Out-Law News 4 min. read

Government report proposes independent assessments and job-brokering for long term absent


An independent service should assess employees who are signed off work with long-term health conditions, a Government report has recommended.

The Department for Work and Pensions (DWP) commissioned the report, by health and business experts Dame Carol Black and David Frost, in February. It said that the assessment plan could save employers £100 million a year,

The report (106-page / 1.6MB PDF) also proposed a state-supported 'job brokering' service, designed to help people who cannot carry out their current job find one that they can do with a different employer.

The authors suggested that costs associated with employing people with long-term health conditions, such as medical treatments or vocational rehabilitation, should attract tax relief.

Former head of the British Chamber of Commerce David Frost, who co-authored the report, said that its suggestions would help employers to make "informed judgments" about a return to work for their staff.

"Evidence clearly shows that the longer you are out of work the harder it becomes to get back in. But in many cases sickness absence is due to health conditions that are nonetheless compatible with work – and can often be improved by work," he said.

Each year around 11 million employees take sick leave, according to DWP figures. Although most of those people make a speedy return to work, around 300,000 go on to claim health-related benefits, it said.

The Government described this as a "huge loss in economic potential", which costs the taxpayer £13 billion in benefits each year while reducing economic output by £15bn.

Selwyn Blyth, an employment law expert with Pinsent Masons, the law firm behind Out-Law.com, described the report's recommendations as "innovative".

"The report opens with the presumption that work itself, and the right to work, is good for a person's wellbeing. It challenges the perception that sickness support is just a question of getting people out of the benefits system and back into work, and focuses on what they are capable of rather than what they are not capable of," he said.

"I suspect that there is some political agenda behind the findings, because the Government takes the view that the current benefits system is spiralling out of control."

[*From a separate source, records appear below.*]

(** * The data-eden cache ([packages/cache/src/cache.ts])

    A shallow embedding of [CacheImpl] and of the module's [structuredClone].

    - JavaScript objects live in an explicit heap, so that the identity of
      an entity (who else holds the same object) is visible: the cache
      stores references, weak ones in [#weakCache] and strong ones in
      [#lru].
    - Every method is a computation in a state-and-exception monad over the
      heap and the two maps of the instance.  A call runs to completion:
      the suspension points of the [async] methods are not modelled.
    - The values are [undefined], [null], booleans, integer-valued numbers,
      [NaN], strings, and references to plain objects, arrays and
      functions.  A function has properties and a body; what a body does
      is to assign to properties of the object it is called on and then to
      return or throw.  [JSON.stringify], with its call of [toJSON], and
      [JSON.parse] are modelled on these, with the JSON text kept as its
      syntax tree.
    - [clear] is not part of this version of [cache.ts]; it is modelled
      from the specification.
    - The cache with live transactions is the later [CacheImpl] kept in
      [packages/codegen/__tests__/go.test.ts]; it is embedded from that
      file, in the module [Transactional]. *)

From Stdlib Require Import ZArith Lia.
From stdpp Require Import gmap strings list fin_maps pretty.

Local Open Scope string_scope.
Local Open Scope list_scope.

(** ** JavaScript values and the object heap *)

Definition loc := positive.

The report recommended the introduction of a new Government-funded Independent Assessment Service (IAS), which would provide an in-depth assessment of an employee's physical and mental health along with advice about how that individual could be supported to return to work. It recommends that the service be used when an employee has been absent from work due to a health condition for more than four weeks.

"Currently the majority of people seeking a medical certificate are signed off as completely unfit. Unless this is addressed, employers cannot make adjustments to help people whose illness is compatible with a return to work. Solving this issue is the first crucial step in stemming sickness absence and inactivity," the report said.

"The primary role of GPs is the care and treatment of their patients and they do not have strong incentives to consider state and employer costs," it said.

A free state-supported job-brokering service could be offered to anybody with a sickness absence period of 20 weeks or more, the report said. The new system could save up to £300m a year, with an increase in economic output of up to £800m.

"Under the current system, there is a duty on an employer to make reasonable adjustments for an employee, although that system is geared more towards disability. Those adjustments can, in some circumstances, include redeployment which often proves controversial - a cynical employer could take the view that this is shifting the problem," Selwyn Blyth said.

"This tends to be more of an issue for smaller employers, who do not have as big a variety of jobs into which to move a worker who is perhaps not capable of a particular role. What the report's job brokering service idea does is extend this potential redeployment pool outside of the individual employer."

The introduction of an independent assessment service is another innovate idea, Blyth said.

"Taking the responsibility for employee assessment away from GPs removes the perception of a conflict of interest. It is the GP's role to advocate for the employee, and as GPs have on average eight minutes to see and assess a patient they are likely to resolve any doubt in favour of the employee. An independent assessor will still have to follow an ethical and professional code, but will not have the same duty to provide clinical care to the employee," he said.

To date employers have often funded in-house occupational health assessments, Blyth said. Although the report does not go into detail as to how the proposed assessment process would be funded, he said, the implication was that it would be publicly funded. However it would still be a generic assessment rather than an in-house assessment tailored to the needs of the employer and which understands the stresses and strains of that particular organisation.

"The question then becomes whose interests take precedence – the employer's or the employee's? If the employer chooses to continue to pay for a tailored in-house assessment, will the employee also have a right to see an independent assessor? And whose view takes priority if the two disagree?" Blyth said.

Lord Freud, Minister for Welfare Reform, welcomed the report and said that the Government would publish a response next year.

"The Government is committed to supporting more people with health conditions to work. The economy loses £15bn in lost economic output each year due to sickness absence and we cannot continue to foot this bill. But even more important is the impact of needless inactivity on people's lives; the damage to their aspirations and their health and the damage to their families and communities," he said.